Lemma count_zero_ext f g a n :
  0 <= n -> (forall c, a <= c < a + n -> f c = g c) -> count_zero f a n = count_zero g a n.
Proof.
  intros Hn. pattern n. apply natlike_ind; [done| |done].
  intros m Hm IH H. unfold Z.succ in *. rewrite !count_zero_snoc by done.
  rewrite IH, H by lia || (intros; apply H; lia). done.
Qed.

Lemma count_zero_shift f a n : 0 <= n -> count_zero f a n = count_zero (fun k => f (a + k)) 0 n.
Proof.
  intros Hn. pattern n. apply natlike_ind; [done| |done].
  intros m Hm IH. unfold Z.succ. by rewrite !count_zero_snoc, IH by done.
Qed.

Lemma count_zero_range f a n : 0 <= n -> 0 <= count_zero f a n <= n.
Proof.
  intros Hn. unfold count_zero. pose proof (length_filter (fun c => f c = 0) (seqZ a n)) as H.
  rewrite length_seqZ in H. lia.
Qed.

(** The loop that counts zeros of a run. *)
Lemma foldl_count_zero (g : Z -> Z) c0 a n :
  0 <= n ->
  foldl (fun c k => if g k =? 0 then c + 1 else c) c0 (seqZ a n) = c0 + count_zero g a n.
Proof.
  intros Hn. revert c0 a. pattern n. apply natlike_ind; [intros; rewrite count_zero_0; simpl; lia| |done].
  intros m Hm IH c0 a. unfold Z.succ. rewrite count_zero_snoc, seqZ_app, foldl_app, IH by lia.
  rewrite seqZ_1. simpl.
  destruct (_ =? 0); lia.
Qed.

Lemma count_zero_upd f c a n :
  0 <= n -> a <= c < a + n -> f c <> 0 ->
  count_zero (fun x => if x =? c then 0 else f x) a n = count_zero f a n + 1.
Proof.
  intros Hn Hc Hf. replace n with ((c - a) + 1 + (a + n - c - 1)) by lia.
  rewrite !(count_zero_add _ _ (c - a + 1)), !count_zero_snoc by lia.
  rewrite (count_zero_ext _ f a), (count_zero_ext _ f (a + (c - a + 1)));
    [|lia|intros x Hx; by rewrite (proj2 (Z.eqb_neq x c)) by lia
     |lia|intros x Hx; by rewrite (proj2 (Z.eqb_neq x c)) by lia].
  replace (a + (c - a)) with c by lia. rewrite Z.eqb_refl.
  rewrite (proj2 (Z.eqb_neq (f c) 0)) by done. change (0 =? 0) with true. cbv iota. lia.
Qed.
(* ===== verification/Resize.v ===== *)
(** [set_fat_chain_length] (fat.c): growing, cutting and emptying the cluster
    chain of a node. *)
From stdpp Require Import base gmap list.
From Stdlib Require Import ZArith Lia.
From S2P Require Import Prelude Errors Volume Fat Vcache Util Iter Dirent.

Implicit Types vol : nspace.

(** The loop around [vcache_set_entry] that waits for memory.  A failed round
    has used up one of the coming allocations. *)
Fixpoint vcache_set_entry_wait (rounds : nat) (vol : nspace) (vnid loc : Z) : Z * nspace :=
  match rounds with
  | O => (LOOP_EXHAUSTED, vol)
  | S rounds =>
      let '(result, vol) := vcache_set_entry vol vnid loc in
      if negb (result =? B_OK) then vcache_set_entry_wait rounds vol vnid loc else (result, vol)
  end.

Definition wait_rounds (vol : nspace) : nat := S (length (heap vol)).

Definition set_vnode_chain (c e : Z) (node : vnode) : vnode := set_end_cluster e (set_cluster c node).

(** The number of clusters a size takes, the way the code computes it. *)
Definition clusters_of_size (vol : nspace) (size : Z) : Z :=
  (size + u32 (bytes_per_sector vol * sectors_per_cluster vol) - 1)
    / bytes_per_sector vol / sectors_per_cluster vol.

(** One round of the walk to the last cluster that stays. *)
Definition cut_step (vol : nspace) (s : Z * Z) : loop (Z * Z) (Z * Z) :=
  let '(c, n) := s in
  if negb (IS_DATA_CLUSTER vol n) then Brk (c, n) else Cont (n, get_fat_entry vol n).

Definition truncate_chain `{Clock} (vol : nspace) (node : vnode) : Z * nspace * vnode :=
  if cluster node =? 0 then (B_OK, vol, node)
  else
    let '(result, vol) := clear_fat_chain vol (cluster node) in
    if negb (result =? B_OK) then (result, vol, node)
    else
      let node := set_vnode_chain 0 0 node in
      let '(result, vol) := vcache_set_entry_wait (wait_rounds vol) vol (vnid node)
                              (GENERATE_DIR_INDEX_VNID (dir_vnid node) (sindex node)) in
      let '(_, vol) := write_vnode_entry vol node in
      (result, vol, node).

Definition start_chain `{Clock} (vol : nspace) (node : vnode) (clusters : Z) : Z * nspace * vnode :=
  let '(result, n, vol) := allocate_n_fat_entries vol clusters in
  if negb (result =? B_OK) then (result, vol, node)
  else
    let node := set_vnode_chain (u32 n) (u32 (get_nth_fat_entry vol n (u32 (clusters - 1)))) node in
    let '(result, vol) := vcache_set_entry_wait (wait_rounds vol) vol (vnid node)
                            (GENERATE_DIR_CLUSTER_VNID (dir_vnid node) (cluster node)) in
    let '(_, vol) := write_vnode_entry vol node in
    (result, vol, node).

Definition extend_chain (vol : nspace) (node : vnode) (clusters i : Z) : Z * nspace * vnode :=
  let '(result, n, vol) := allocate_n_fat_entries vol (u32 (clusters - i)) in
  if negb (result =? B_OK) then (result, vol, node)
  else
    let '(result, vol) := set_fat_entry vol (i32 (end_cluster node)) n in
    if result <? B_OK then (result, snd (clear_fat_chain vol (u32 n)), node)
    else
      (result, vol,
       set_end_cluster (u32 (get_nth_fat_entry vol n (u32 (clusters - i - 1)))) node).

Definition cut_chain (vol : nspace) (node : vnode) (clusters : Z) : Z * nspace * vnode :=
  let c := i32 (cluster node) in
  let walk := z_loop (cut_step vol) (clusters - 1) (c, get_fat_entry vol c) in
  let '(c, n) := loop_end walk in
  let complete := match walk with Cont _ => true | Brk _ => false end in
  if complete && (n =? END_FAT_ENTRY) then (B_OK, vol, node)
  else if n <? 0 then (n, vol, node)
  else if negb (n =? END_FAT_ENTRY) && negb (IS_DATA_CLUSTER vol n) then (B_BAD_VALUE, vol, node)
  else
    let '(result, vol) := set_fat_entry vol c 0x0fffffff in
    if negb (result =? B_OK) then (result, vol, node)
    else
      let node := set_end_cluster (u32 c) node in
      let '(result, vol) := clear_fat_chain vol (u32 n) in
      (result, vol, node).

(** The status, and the volume and the node as they are afterwards. *)
Definition set_fat_chain_length `{Clock} (vol : nspace) (node : vnode) (clusters : Z)
    : Z * nspace * vnode :=
  if IS_FIXED_ROOT (cluster node)
     || (negb (IS_DATA_CLUSTER vol (cluster node)) && negb (cluster node =? 0))
  then (B_BAD_VALUE, vol, node)
  else if clusters =? 0 then truncate_chain vol node
  else if cluster node =? 0 then start_chain vol node clusters
  else
    let i := i32 (clusters_of_size vol (st_size node)) in
    if u32 i =? clusters then (B_OK, vol, node)
    else if u32 i <? clusters then extend_chain vol node clusters i
    else cut_chain vol node clusters.
(* ===== verification/Dir.v ===== *)
(** Directories (dir.c): scanning a directory for its next entry, with the
    long names that may precede it, and the operations built on the scan. *)
From stdpp Require Import base gmap list.
From Stdlib Require Import ZArith Lia.
From S2P Require Import Prelude Errors Volume Fat Vcache Dlist Util Attr Iter Dirent Resize.

Implicit Types vol : nspace.
Implicit Types p : ptr.
Implicit Types d : diri.

(** ** The name conversions (encodings.cpp)

    The directory code relies on them through these operations.  A conversion
    to a string gives its status and the string, one to an array its status,
    or the number of bytes stored, and the bytes. *)
Class Encodings := {
  unicode_to_utf8 : list Z -> Z -> Z * cstring;
  msdos_to_utf8 : list Z -> Z -> bool -> cstring;
  utf8_to_unicode : cstring -> Z -> Z * list Z;
  generate_short_name : cstring -> list Z -> Z * list Z * Z;
  requires_long_name : cstring -> list Z -> bool;
  requires_munged_short_name : cstring -> list Z -> Z -> bool;
  munge_short_name1 : list Z -> Z -> Z -> list Z;
  munge_short_name2 : Z -> list Z -> Z -> list Z
}.

Definition acceptable : cstring :=
  [33; 35; 36; 37; 38; 39; 40; 41; 45; 48; 49; 50; 51; 52; 53; 54; 55; 56; 57; 64; 65; 66; 67; 68; 69;
   70; 71; 72; 73; 74; 75; 76; 77; 78; 79; 80; 81; 82; 83; 84; 85; 86; 87; 88; 89; 90; 94; 95; 96; 123;
   125; 126].
Definition illegal : cstring := [92; 47; 58; 42; 63; 34; 60; 62; 124].

(** ** [_next_dirent_] *)

Record dirent_info := DirentInfo {
  di_sindex : Z;
  di_eindex : Z;
  di_mode : Z;
  di_cluster : Z;
  di_size : Z;
  di_time : Z
}.

(** The long name collected so far: the [uni] array (what an array not yet
    stored to holds is never read), the checksum its entries must have, the
    index of its first entry or 0xffff, its length in bytes, and the number of
    the entry seen last. *)
Record lfn := Lfn {
  lf_uni : list Z;
  lf_hash : Z;
  start_index : Z;
  filename_len : Z;
  lfn_count : Z
}.
Lemma continue_collects c l :
  holds_name -> (1 <= c < m)%nat -> collected (S c) l ->
  exists l', lfn_trans vol bl (first + Z.of_nat (m - c)) l = Some l' /\ collected c l' /\
    kind vol bl (first + Z.of_nat (m - c)) = Long_part.
Proof using All.
  intros Hh Hc [C1 C2 C3 C4 C5 C6]. pose proof m_range as [Hmq Hm1].
  destruct (Hh c ltac:(lia)) as [Hin Hl]. rewrite (proj2 (Nat.eqb_neq c m)), Z.add_0_r in Hl by lia.
  set (i := first + Z.of_nat (m - c)) in *.
  destruct (dirent_ptr vol bl i) as [p|] eqn:Hp.
  2: { pose proof (le_mark _ _ _ _ _ _ Hl) as E. unfold dirent in E. by rewrite Hp in E. }
  destruct (long_entry_entry i _ _ p l Hl Hp ltac:(lia) ltac:(lia)) as (Hk & -> & G0 & Gh).
  rewrite C1, (proj2 (Z.eqb_neq first 0xffff)) by lia. unfold lfn_continue. rewrite Gh, C2, Z.eqb_refl, C4.
  cbn [negb lf_uni lf_hash start_index filename_len lfn_count]. rewrite u32_small by lia.
  replace (Z.of_nat (S c) - 1) with (Z.of_nat c) by lia. rewrite G0, Z.eqb_refl. cbn [negb].
  change (lfn_part 16 vol p 1) with (lfn_part 16 vol p (lfn_off 0)).
  rewrite (lfn_part_spec vol p 13 0 16 (2 * 13 * (Z.of_nat c - 1)) (lf_uni l) ltac:(lia) ltac:(lia) ltac:(lia)).
  2: { intros t Ht. apply (char_not_end c p t); [|done|lia|lia|lia].
       by rewrite (proj2 (Nat.eqb_neq c m)), Z.add_0_r by lia. }
  rewrite (long_entry_chars vol bl i _ _ (part_of c) p 13 Hl Hp ltac:(lia) (part_length c ltac:(lia))).
  rewrite take_ge by (rewrite part_length by lia; lia).
  eexists. split; [reflexivity|]. split; [|exact Hk].
  replace (Z.to_nat (2 * 13 * (Z.of_nat c - 1))) with (26 * (c - 1))%nat by lia.
  split; cbn [start_index lf_hash filename_len lfn_count lf_uni]; try done; [by rewrite length_inserts|].
  intros x Hx.
  pose proof (part_length c ltac:(lia)) as Hpl.
  destruct (decide (x < 26 * c)%nat) as [Hlt|Hge].
  - rewrite list_lookup_inserts by lia. unfold part_of, padded.
    rewrite lookup_take_lt, lookup_drop, lookup_app_l by lia. rewrite lookup_app_l by lia. f_equal. lia.
  - rewrite list_lookup_inserts_ge by lia. apply C6. lia.
Qed.
(** The index of the first occurrence. *)
Fixpoint table_index (table : list Z) (x : Z) : option Z :=
  match table with
  | [] => None
  | y :: table => if y =? x then Some 0 else Z.add 1 <$> table_index table x
  end.

(** ** One character *)

Definition BEGINS_UTF8CHAR (byte : Z) : bool := negb (Z.land byte 0xc0 =? 0x80).
Definition utf8_char_len (c : Z) : Z :=
  Z.land (Z.shiftr (i32 0xe5000000) (Z.land (Z.shiftr c 3) 0x1e)) 3 + 1.

(** [u_hostendian_to_utf8] and [u_lendian_to_utf8]: the bytes of unit [u],
    [next] being the unit behind it. *)
Definition u_to_utf8 (u next : Z) : list Z :=
  if Z.land u 0xff80 =? 0 then [u]
  else if Z.land u 0xf800 =? 0 then
    [u8 (Z.lor 0xc0 (Z.shiftr u 6)); Z.lor 0x80 (Z.land u 0x3f)]
  else if negb (Z.land u 0xfc00 =? 0xd800) then
    [u8 (Z.lor 0xe0 (Z.shiftr u 12)); Z.lor 0x80 (Z.land (Z.shiftr u 6) 0x3f);
     Z.lor 0x80 (Z.land u 0x3f)]
  else
    let val := Z.lor (Z.shiftl (u - 0xd7c0) 10) (Z.land next 0x3ff) in
    [u8 (Z.lor 0xf0 (Z.shiftr val 18)); Z.lor 0x80 (Z.land (Z.shiftr val 12) 0x3f);
     Z.lor 0x80 (Z.land (Z.shiftr val 6) 0x3f); Z.lor 0x80 (Z.land val 0x3f)].

(** [utf8_to_u_hostendian] on the string [s]: the unit and the number of bytes
    it takes; [None] is the error flag. *)
Definition utf8_to_u (s : list Z) : option (Z * Z) :=
  let str i := nth i s 0 in
  let cont i := Z.land (str i) 0xc0 =? 0x80 in
  if Z.land (str 0%nat) 0x80 =? 0 then Some (str 0%nat, 1)
  else if negb (cont 1%nat) then Some (0xfffd, 1)
  else if Z.land (str 0%nat) 0x20 =? 0 then
    Some (Z.lor (Z.shiftl (Z.land (str 0%nat) 31) 6) (Z.land (str 1%nat) 63), 2)
  else if negb (cont 2%nat) then Some (0xfffd, 2)
  else if Z.land (str 0%nat) 0x10 =? 0 then
    Some (Z.lor (Z.lor (Z.shiftl (Z.land (str 0%nat) 15) 12) (Z.shiftl (Z.land (str 1%nat) 63) 6))
            (Z.land (str 2%nat) 63), 3)
  else if negb (cont 3%nat) then Some (0xfffd, 3)
  else None.

(** ** Strings of units *)

Definition unit_at (uni : list Z) (i : Z) : Z := read16 uni i.

(** The loop over the units from byte [srcCount] on: where it stops, and the
    bytes stored from [dstCount] on. *)
Fixpoint lendian_loop (fuel : nat) (uni : list Z) (srcLimit dstLimit srcCount dstCount : Z)
    : Z * list Z :=
  match fuel with
  | O => (srcCount, [])
  | S fuel =>
      if srcLimit <=? srcCount then (srcCount, [])
      else
        let utf8 := u_to_utf8 (unit_at uni srcCount) (unit_at uni (srcCount + 2)) in
        let utf8Len := Z.of_nat (length utf8) in
        if dstLimit <? dstCount + utf8Len then (srcCount, [])
        else
          let '(stop, rest) := lendian_loop fuel uni srcLimit dstLimit (srcCount + 2) (dstCount + utf8Len) in
          (stop, utf8 ++ rest)
  end.

Definition _lendian_unicode_to_utf8 (uni : list Z) (dstLimit : Z) : Z * Z * list Z :=
  let srcLimit := Z.of_nat (length uni) in
  let '(srcCount, dst) := lendian_loop (length uni) uni srcLimit dstLimit 0 0 in
  (if bool_decide (dst = []) then B_ERROR else B_OK, srcCount, dst).

(** What a reader of the buffer takes for the string. *)
Fixpoint c_str (l : list Z) : cstring :=
  match l with [] => [] | c :: l => if c =? 0 then [] else c :: c_str l end.

Definition unicode_to_utf8_fun (uni : list Z) (utf8len : Z) : Z * cstring :=
  let '(result, unilen, utf8) := _lendian_unicode_to_utf8 uni utf8len in
  (if unilen <? Z.of_nat (length uni) then B_ERROR else result, c_str utf8).

(** The loop over the string [s], its NUL included, from byte [srcCount] on:
    [None] is EINVAL. *)
Fixpoint to_unicode_loop (fuel : nat) (s : list Z) (dstLimit dstCount : Z) : option (list Z) :=
  match fuel with
  | O => Some []
  | S fuel =>
      match s with
      | [] => Some []
      | c :: _ =>
          if negb (dstCount <? dstLimit) then Some []
          else if Z.of_nat (length s) <? utf8_char_len c then Some []
          else
            match utf8_to_u s with
            | None => None
            | Some (u, n) =>
                rest ← to_unicode_loop fuel (drop (Z.to_nat n) s) dstLimit (dstCount + 2);
                Some (Z.land u 0xff :: Z.shiftr u 8 :: rest)
            end
      end
  end.

(** The status or the length, and the units stored. *)
Definition utf8_to_unicode_fun (utf8 : cstring) (unilen : Z) : Z * list Z :=
  let s := utf8 ++ [0] in
  match to_unicode_loop (length s) s (unilen - 1) 0 with
  | None => (EINVAL, [])
  | Some dst => (if bool_decide (dst = []) then B_ERROR else Z.of_nat (length dst), dst)
  end.

(** The characters of a short name. *)
Fixpoint one_loop (table src : list Z) (dstLimit dstCount : Z) : list Z :=
  match src with
  | [] => []
  | c :: src =>
      let utf8 := u_to_utf8 (nth (Z.to_nat c) table 0) 0 in
      let utf8Len := Z.of_nat (length utf8) in
      if dstLimit <? dstCount + utf8Len then [] else utf8 ++ one_loop table src dstLimit (dstCount + utf8Len)
  end.

(** The part of a field before its first blank. *)
Fixpoint before_blank (l : list Z) : list Z :=
  match l with [] => [] | c :: l => if c =? 32 then [] else c :: before_blank l end.

Definition msdos_to_utf8_fun (msdos : list Z) (utf8len : Z) (toLower : bool) : cstring :=
  let low c := if toLower then to_lower c else c in
  let first i c := if (i =? 0)%nat && (c =? 5) then 0xe5 else low c in
  let base := imap first (before_blank (take 8 msdos)) in
  let ext := if negb (nth 8%nat msdos 0 =? 32) then 46 :: map low (before_blank (take 3 (drop 8 msdos))) else [] in
  c_str (one_loop msdostou (base ++ ext ++ [0]) utf8len 0).

(** ** Short names *)

Definition underbar : list Z :=
  bytes_of "+,;=[]" ++
  [0x83; 0x85; 0x88; 0x89; 0x8a; 0x8b; 0x8c; 0x8d; 0x93; 0x95; 0x96; 0x97; 0x98; 0xa0; 0xa1; 0xa2; 0xa3].
Definition capitalize_from : list Z := [0x81; 0x82; 0x84; 0x86; 0x87; 0x91; 0x94; 0xa4].
Definition capitalize_to : list Z := [0x9a; 0x90; 0x8e; 0x8f; 0x80; 0x92; 0x99; 0xa5].

Definition to_upper (c : Z) : Z := if (97 <=? c) && (c <=? 122) then c - 97 + 65 else c.

Definition is_unicode_japanese (c : Z) : bool :=
  ((0x3000 <=? c) && (c <=? 0x30ff)) || ((0x3200 <=? c) && (c <=? 0x3400))
  || ((0x4e00 <=? c) && (c <=? 0x9fff)) || ((0xf900 <=? c) && (c <=? 0xfaff))
  || ((0xfe30 <=? c) && (c <=? 0xfe6f)) || ((0xff00 <=? c) && (c <=? 0xffef)).

Definition is_initial_sjis_byte (c : Z) : bool :=
  ((0x81 <=? c) && (c <=? 0x9f)) || ((0xe0 <=? c) && (c <=? 0xef)).

(** The character a short name has for [c]: nothing, or a byte. *)
Definition short_char (c : Z) : option Z :=
  if (97 <=? c) && (c <=? 122) then Some (c - 97 + 65)
  else if bool_decide (c ∈ underbar) then Some 95
  else match table_index capitalize_from c with
       | Some i => Some (nth (Z.to_nat i) capitalize_to 0)
       | None => if bool_decide (c ∈ acceptable) || bool_decide (c ∈ capitalize_to) then Some c else None
       end.

(** One of the two loops of [generate_short_name_msdos], over the units [us]:
    the field so far, at most [room] characters; [None] is EINVAL. A dot ends
    the first field, but not at its beginning, and is a character like any
    other in the second one. *)
Fixpoint short_field (base : bool) (room : nat) (us field : list Z) : option (list Z) :=
  match us with
  | [] => Some field
  | u :: us =>
      if (room <=? length field)%nat then Some field
      else if u =? 0 then Some field
      else if base && (u =? 46) then
        if bool_decide (field = []) then short_field base room us field else Some field
      else
        match table_index msdostou u with
        | None => short_field base room us field
        | Some c =>
            if bool_decide (c ∈ illegal) then None
            else match short_char c with
                 | Some x => short_field base room us (field ++ [x])
                 | None => short_field base room us field
                 end
        end
  end.

(** Whether the first loop returned at a NUL. *)
Fixpoint field_at_nul (room : nat) (us field : list Z) : bool :=
  match us with
  | [] => false
  | u :: us =>
      if (room <=? length field)%nat then false
      else if u =? 0 then true
      else if u =? 46 then
        if bool_decide (field = []) then field_at_nul room us field else false
      else
        match table_index msdostou u with
        | None => field_at_nul room us field
        | Some c =>
            match short_char c with
            | Some x => field_at_nul room us (field ++ [x])
            | None => field_at_nul room us field
            end
        end
  end.

(** What is behind the last dot. *)
Fixpoint after_last_dot (us : list Z) : option (list Z) :=
  match us with
  | [] => None
  | u :: us =>
      match after_last_dot us with
      | Some r => Some r
      | None => if u =? 46 then Some us else None
      end
  end.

#####

What to work on: Please list every line of the records that contains "underbar".

Answer section:
Definition underbar : list Z :=
  else if bool_decide (c ∈ underbar) then Some 95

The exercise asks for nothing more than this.